◆ What is expected ◆
The span to repeat in the listing below runs from the line containing "(forall g', group_of" to the line containing "destruct (decide (g = g')) as [<-|Hne].", inclusive. Repeat it exactly, and only it.

◇ ◇ ◇ ◇

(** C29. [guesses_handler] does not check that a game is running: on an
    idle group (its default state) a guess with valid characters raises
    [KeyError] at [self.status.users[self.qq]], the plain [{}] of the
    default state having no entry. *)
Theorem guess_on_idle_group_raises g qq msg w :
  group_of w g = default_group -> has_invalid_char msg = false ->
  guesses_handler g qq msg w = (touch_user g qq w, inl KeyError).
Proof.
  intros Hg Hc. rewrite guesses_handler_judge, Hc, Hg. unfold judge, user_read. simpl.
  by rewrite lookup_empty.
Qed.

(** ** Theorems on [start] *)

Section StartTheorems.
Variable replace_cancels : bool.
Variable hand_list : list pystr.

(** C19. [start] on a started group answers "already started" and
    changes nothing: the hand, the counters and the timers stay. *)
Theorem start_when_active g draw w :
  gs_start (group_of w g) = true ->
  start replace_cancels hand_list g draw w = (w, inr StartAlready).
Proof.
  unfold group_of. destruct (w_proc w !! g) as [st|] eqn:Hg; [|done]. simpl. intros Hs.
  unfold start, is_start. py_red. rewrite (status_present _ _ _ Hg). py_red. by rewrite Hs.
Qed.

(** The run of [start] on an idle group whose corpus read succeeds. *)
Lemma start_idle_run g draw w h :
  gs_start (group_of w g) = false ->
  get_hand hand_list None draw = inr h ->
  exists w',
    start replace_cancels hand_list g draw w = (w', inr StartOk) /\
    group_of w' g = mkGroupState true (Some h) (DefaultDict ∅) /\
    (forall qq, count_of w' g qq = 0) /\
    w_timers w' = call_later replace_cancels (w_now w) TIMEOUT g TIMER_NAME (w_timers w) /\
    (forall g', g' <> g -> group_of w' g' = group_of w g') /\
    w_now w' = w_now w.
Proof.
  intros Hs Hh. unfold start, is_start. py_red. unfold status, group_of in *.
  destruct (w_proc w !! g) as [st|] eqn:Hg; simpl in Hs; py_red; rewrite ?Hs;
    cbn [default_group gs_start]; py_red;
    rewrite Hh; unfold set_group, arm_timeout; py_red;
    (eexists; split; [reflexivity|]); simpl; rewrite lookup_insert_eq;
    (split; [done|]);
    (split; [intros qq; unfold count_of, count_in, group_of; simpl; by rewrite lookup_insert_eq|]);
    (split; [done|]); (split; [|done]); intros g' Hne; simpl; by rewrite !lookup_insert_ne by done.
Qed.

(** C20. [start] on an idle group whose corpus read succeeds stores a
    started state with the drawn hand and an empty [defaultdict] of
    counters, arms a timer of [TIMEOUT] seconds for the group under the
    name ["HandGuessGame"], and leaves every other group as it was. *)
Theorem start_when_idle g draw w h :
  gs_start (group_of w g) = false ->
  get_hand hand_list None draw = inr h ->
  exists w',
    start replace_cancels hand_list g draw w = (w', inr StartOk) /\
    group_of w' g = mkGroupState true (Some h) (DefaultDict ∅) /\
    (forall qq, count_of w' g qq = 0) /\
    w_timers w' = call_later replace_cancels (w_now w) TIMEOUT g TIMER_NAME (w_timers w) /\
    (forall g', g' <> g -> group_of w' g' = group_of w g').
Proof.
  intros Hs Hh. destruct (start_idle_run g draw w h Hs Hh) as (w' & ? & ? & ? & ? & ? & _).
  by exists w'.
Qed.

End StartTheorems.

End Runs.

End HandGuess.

◇ ◇ ◇ ◇

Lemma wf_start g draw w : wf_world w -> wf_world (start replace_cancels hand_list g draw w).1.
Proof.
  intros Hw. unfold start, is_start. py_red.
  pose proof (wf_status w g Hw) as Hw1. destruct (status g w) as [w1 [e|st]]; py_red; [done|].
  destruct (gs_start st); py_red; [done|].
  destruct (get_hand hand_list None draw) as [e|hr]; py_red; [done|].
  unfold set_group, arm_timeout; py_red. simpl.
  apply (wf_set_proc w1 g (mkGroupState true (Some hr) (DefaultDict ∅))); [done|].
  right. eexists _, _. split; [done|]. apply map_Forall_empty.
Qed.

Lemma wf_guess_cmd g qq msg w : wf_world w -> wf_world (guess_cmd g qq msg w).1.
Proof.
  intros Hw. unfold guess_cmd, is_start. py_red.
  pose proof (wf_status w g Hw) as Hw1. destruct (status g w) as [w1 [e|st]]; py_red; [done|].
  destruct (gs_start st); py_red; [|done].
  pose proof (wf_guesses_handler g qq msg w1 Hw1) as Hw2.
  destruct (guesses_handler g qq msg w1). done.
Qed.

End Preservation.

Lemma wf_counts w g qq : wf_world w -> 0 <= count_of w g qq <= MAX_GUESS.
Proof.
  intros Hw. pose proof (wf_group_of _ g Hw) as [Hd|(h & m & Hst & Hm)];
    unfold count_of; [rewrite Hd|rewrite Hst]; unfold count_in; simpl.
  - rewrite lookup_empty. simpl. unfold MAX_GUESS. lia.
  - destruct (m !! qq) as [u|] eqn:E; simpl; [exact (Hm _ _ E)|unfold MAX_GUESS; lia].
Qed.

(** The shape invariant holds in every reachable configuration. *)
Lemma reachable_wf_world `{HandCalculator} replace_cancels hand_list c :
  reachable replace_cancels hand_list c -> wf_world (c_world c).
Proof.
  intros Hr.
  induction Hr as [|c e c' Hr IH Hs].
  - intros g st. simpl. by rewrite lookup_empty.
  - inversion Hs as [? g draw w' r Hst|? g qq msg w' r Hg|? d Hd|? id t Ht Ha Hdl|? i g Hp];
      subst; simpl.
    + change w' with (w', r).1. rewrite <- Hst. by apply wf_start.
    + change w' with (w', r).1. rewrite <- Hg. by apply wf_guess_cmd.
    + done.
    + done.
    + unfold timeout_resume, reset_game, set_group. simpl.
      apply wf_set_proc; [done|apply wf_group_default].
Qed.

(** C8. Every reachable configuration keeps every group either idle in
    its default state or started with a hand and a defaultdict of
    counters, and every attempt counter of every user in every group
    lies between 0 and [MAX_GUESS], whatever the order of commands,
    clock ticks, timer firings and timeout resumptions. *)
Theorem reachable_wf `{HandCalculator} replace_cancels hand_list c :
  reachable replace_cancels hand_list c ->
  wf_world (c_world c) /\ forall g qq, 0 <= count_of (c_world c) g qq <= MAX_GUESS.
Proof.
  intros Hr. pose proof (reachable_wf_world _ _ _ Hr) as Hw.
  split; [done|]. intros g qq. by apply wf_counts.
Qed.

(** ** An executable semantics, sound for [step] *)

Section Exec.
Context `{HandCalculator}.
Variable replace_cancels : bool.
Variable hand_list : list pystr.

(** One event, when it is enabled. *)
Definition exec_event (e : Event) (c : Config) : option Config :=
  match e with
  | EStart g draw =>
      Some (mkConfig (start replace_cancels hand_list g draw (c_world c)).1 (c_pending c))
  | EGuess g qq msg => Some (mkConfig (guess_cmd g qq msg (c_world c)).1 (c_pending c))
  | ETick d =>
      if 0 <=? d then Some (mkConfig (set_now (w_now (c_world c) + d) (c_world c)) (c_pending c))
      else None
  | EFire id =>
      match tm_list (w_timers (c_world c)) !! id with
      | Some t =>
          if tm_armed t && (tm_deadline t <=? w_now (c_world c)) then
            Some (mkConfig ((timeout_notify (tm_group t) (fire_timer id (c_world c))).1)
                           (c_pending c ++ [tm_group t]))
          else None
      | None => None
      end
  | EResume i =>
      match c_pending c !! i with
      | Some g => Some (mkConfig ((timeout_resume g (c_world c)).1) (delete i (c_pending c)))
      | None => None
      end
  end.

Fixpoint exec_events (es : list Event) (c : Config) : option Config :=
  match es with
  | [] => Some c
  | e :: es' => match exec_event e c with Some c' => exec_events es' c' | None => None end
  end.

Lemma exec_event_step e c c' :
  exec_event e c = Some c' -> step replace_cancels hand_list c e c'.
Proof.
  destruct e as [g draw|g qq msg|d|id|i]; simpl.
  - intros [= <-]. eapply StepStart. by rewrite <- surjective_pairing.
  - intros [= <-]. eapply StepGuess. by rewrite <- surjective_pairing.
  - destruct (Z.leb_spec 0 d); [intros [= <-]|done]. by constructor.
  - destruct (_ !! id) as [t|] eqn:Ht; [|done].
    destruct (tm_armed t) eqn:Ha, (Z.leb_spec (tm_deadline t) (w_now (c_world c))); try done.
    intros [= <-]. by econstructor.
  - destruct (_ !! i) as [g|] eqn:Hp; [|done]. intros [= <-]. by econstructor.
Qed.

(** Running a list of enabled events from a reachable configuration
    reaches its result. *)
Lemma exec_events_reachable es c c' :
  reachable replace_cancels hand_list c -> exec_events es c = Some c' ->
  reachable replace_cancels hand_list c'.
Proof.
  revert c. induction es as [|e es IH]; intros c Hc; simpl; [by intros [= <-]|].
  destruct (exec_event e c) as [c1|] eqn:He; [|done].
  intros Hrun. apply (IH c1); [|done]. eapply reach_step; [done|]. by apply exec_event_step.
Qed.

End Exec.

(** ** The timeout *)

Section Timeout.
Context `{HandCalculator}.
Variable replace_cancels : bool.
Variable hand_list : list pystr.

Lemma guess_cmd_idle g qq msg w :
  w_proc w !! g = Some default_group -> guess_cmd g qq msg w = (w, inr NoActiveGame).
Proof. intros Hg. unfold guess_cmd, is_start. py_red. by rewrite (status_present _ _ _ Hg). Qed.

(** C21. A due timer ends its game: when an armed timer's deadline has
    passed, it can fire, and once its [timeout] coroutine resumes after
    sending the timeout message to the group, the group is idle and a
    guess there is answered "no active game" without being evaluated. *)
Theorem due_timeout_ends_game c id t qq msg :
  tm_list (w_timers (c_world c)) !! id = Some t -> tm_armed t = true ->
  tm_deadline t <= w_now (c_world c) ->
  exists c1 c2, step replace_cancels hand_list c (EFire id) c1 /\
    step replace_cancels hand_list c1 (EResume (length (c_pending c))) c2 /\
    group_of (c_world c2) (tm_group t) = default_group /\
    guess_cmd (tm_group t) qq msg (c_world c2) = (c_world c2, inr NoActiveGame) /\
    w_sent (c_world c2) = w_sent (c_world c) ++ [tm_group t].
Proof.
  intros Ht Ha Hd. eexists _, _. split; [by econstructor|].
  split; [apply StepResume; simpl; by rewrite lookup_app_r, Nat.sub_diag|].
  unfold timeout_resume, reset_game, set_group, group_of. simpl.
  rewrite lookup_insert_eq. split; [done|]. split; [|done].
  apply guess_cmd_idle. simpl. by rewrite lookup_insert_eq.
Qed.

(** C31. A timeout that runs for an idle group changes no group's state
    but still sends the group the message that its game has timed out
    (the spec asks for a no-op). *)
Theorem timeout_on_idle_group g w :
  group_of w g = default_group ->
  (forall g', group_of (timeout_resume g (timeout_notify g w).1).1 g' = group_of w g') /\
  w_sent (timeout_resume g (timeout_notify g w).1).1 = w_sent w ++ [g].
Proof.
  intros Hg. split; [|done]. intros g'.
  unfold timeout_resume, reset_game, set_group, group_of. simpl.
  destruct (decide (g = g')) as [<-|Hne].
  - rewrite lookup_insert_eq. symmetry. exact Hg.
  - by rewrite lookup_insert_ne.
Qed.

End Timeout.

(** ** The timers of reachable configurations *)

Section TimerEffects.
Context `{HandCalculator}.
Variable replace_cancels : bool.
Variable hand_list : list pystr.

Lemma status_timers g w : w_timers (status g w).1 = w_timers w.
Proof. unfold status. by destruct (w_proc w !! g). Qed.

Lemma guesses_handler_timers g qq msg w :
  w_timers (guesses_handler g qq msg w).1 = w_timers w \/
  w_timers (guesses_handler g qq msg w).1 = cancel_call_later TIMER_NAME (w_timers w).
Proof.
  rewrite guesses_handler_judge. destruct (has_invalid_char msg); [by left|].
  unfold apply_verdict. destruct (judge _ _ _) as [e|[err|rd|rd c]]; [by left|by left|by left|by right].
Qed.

◇ ◇ ◇ ◇

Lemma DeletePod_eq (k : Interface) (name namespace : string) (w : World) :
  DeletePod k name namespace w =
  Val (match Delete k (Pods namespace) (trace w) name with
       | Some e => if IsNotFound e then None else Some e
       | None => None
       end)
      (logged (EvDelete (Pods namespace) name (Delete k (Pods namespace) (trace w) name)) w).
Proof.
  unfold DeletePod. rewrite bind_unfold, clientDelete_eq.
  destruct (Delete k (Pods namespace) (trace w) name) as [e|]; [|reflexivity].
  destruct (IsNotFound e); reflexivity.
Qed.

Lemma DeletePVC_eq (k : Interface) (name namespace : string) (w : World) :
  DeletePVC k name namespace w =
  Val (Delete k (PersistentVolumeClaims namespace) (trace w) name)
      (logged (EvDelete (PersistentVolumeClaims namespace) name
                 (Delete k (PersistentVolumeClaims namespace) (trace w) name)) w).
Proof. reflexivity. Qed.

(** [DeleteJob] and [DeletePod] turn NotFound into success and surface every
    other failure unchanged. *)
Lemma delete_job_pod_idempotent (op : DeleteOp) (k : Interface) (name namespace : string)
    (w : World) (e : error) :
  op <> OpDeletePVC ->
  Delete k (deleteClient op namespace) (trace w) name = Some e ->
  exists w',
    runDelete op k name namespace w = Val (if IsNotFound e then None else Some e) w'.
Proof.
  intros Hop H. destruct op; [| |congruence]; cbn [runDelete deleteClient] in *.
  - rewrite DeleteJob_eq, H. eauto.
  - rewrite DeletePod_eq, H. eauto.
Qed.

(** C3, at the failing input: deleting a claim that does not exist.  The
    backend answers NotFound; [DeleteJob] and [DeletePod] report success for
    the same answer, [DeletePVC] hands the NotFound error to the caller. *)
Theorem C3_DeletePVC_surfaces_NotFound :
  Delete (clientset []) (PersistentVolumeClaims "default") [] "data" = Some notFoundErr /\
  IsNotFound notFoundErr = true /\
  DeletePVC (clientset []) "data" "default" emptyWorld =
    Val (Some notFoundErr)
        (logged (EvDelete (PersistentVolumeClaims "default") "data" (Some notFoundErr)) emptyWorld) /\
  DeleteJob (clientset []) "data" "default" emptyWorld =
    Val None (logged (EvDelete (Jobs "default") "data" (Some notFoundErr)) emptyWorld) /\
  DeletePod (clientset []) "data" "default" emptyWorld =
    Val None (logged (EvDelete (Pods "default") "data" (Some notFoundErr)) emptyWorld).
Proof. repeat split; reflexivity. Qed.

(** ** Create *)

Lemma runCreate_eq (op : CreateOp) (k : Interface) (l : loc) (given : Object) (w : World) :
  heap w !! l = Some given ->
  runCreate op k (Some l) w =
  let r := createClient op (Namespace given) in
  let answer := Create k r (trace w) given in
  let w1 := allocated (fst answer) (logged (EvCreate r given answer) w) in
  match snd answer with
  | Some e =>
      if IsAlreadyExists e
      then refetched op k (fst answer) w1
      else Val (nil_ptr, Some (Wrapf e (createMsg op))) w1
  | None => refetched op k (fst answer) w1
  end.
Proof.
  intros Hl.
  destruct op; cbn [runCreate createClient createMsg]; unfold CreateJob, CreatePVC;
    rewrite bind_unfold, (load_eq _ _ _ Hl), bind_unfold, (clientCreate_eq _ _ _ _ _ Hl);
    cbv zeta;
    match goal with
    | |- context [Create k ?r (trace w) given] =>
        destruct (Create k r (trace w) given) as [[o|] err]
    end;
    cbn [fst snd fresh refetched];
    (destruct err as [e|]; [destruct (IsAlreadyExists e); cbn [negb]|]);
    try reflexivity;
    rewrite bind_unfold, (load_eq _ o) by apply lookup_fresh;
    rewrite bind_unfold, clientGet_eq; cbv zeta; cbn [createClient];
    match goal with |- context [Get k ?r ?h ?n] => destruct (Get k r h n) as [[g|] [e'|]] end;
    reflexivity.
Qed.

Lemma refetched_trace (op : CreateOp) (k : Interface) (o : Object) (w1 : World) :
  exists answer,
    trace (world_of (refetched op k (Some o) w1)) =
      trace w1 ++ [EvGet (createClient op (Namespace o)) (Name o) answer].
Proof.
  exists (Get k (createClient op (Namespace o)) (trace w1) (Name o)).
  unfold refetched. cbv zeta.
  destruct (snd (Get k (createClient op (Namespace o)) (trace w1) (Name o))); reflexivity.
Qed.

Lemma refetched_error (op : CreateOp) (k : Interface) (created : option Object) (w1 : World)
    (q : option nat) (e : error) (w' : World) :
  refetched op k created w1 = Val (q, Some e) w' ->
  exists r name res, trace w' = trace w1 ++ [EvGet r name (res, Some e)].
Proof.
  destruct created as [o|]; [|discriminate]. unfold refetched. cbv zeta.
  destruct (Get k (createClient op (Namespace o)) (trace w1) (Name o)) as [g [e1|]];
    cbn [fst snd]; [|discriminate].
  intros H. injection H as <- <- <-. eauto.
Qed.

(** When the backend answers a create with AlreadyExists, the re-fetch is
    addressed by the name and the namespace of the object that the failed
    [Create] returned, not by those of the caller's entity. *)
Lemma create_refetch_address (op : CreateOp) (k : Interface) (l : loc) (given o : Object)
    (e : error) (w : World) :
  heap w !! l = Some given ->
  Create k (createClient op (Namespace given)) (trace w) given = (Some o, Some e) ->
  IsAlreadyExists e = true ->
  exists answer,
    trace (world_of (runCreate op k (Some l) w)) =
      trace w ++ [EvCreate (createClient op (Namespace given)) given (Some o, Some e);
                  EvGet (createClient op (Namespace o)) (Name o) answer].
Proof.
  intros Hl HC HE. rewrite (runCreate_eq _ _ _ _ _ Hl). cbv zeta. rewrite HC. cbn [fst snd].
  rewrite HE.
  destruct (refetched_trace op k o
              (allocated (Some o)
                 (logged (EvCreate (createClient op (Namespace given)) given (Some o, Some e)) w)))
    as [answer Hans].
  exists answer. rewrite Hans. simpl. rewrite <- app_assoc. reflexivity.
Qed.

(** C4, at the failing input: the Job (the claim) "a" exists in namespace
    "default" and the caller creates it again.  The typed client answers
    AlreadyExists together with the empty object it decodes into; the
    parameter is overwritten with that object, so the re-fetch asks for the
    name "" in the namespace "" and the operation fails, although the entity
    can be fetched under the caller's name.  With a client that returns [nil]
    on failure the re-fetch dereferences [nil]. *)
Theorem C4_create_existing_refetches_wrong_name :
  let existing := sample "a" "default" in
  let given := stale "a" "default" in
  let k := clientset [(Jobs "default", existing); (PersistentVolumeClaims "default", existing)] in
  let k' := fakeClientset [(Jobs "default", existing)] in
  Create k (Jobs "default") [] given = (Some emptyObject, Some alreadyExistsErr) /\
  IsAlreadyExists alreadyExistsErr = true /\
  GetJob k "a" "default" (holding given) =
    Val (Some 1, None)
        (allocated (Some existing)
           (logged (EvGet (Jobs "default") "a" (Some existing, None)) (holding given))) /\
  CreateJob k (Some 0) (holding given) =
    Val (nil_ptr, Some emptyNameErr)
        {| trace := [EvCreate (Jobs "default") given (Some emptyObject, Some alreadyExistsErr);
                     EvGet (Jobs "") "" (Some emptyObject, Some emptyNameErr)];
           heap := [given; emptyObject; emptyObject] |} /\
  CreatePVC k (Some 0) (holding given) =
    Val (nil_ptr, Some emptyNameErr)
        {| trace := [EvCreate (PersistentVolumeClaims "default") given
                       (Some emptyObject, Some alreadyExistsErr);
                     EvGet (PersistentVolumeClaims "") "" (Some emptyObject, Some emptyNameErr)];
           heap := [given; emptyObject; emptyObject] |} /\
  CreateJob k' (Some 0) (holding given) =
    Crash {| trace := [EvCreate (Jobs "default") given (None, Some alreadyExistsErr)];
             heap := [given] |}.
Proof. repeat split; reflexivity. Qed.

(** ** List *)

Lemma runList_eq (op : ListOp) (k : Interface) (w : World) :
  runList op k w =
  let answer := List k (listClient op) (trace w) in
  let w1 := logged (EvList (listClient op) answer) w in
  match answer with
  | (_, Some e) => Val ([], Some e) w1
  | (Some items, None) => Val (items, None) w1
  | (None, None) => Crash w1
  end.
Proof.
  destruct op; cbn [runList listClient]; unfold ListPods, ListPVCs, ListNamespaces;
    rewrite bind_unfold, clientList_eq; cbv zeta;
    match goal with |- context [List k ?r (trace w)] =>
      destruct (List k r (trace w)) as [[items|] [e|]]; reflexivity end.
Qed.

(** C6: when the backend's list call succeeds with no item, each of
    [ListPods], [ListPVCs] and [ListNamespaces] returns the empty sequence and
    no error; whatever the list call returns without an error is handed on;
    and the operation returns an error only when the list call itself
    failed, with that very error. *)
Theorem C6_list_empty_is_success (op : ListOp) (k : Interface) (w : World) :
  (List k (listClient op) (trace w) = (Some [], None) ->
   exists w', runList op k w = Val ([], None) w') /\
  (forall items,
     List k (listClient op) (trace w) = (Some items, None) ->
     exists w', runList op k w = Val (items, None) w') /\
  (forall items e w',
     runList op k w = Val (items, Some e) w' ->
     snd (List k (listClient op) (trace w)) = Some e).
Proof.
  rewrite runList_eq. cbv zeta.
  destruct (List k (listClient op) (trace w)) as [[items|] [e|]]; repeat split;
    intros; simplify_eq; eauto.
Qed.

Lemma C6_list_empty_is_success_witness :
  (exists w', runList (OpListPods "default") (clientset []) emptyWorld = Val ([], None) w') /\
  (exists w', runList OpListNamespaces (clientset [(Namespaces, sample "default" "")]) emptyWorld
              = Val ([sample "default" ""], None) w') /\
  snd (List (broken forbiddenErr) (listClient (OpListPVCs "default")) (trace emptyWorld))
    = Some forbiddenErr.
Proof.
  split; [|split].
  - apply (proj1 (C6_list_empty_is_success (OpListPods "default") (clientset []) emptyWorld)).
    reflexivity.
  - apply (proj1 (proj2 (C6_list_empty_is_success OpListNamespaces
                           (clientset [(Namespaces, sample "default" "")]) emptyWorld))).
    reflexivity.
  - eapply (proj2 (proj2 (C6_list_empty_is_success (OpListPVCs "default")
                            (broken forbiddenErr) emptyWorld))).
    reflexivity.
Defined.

◇ ◇ ◇ ◇

◆ Result of this task ◆
  (forall g', group_of (timeout_resume g (timeout_notify g w).1).1 g' = group_of w g') /\
  w_sent (timeout_resume g (timeout_notify g w).1).1 = w_sent w ++ [g].
Proof.
  intros Hg. split; [|done]. intros g'.
  unfold timeout_resume, reset_game, set_group, group_of. simpl.
  destruct (decide (g = g')) as [<-|Hne].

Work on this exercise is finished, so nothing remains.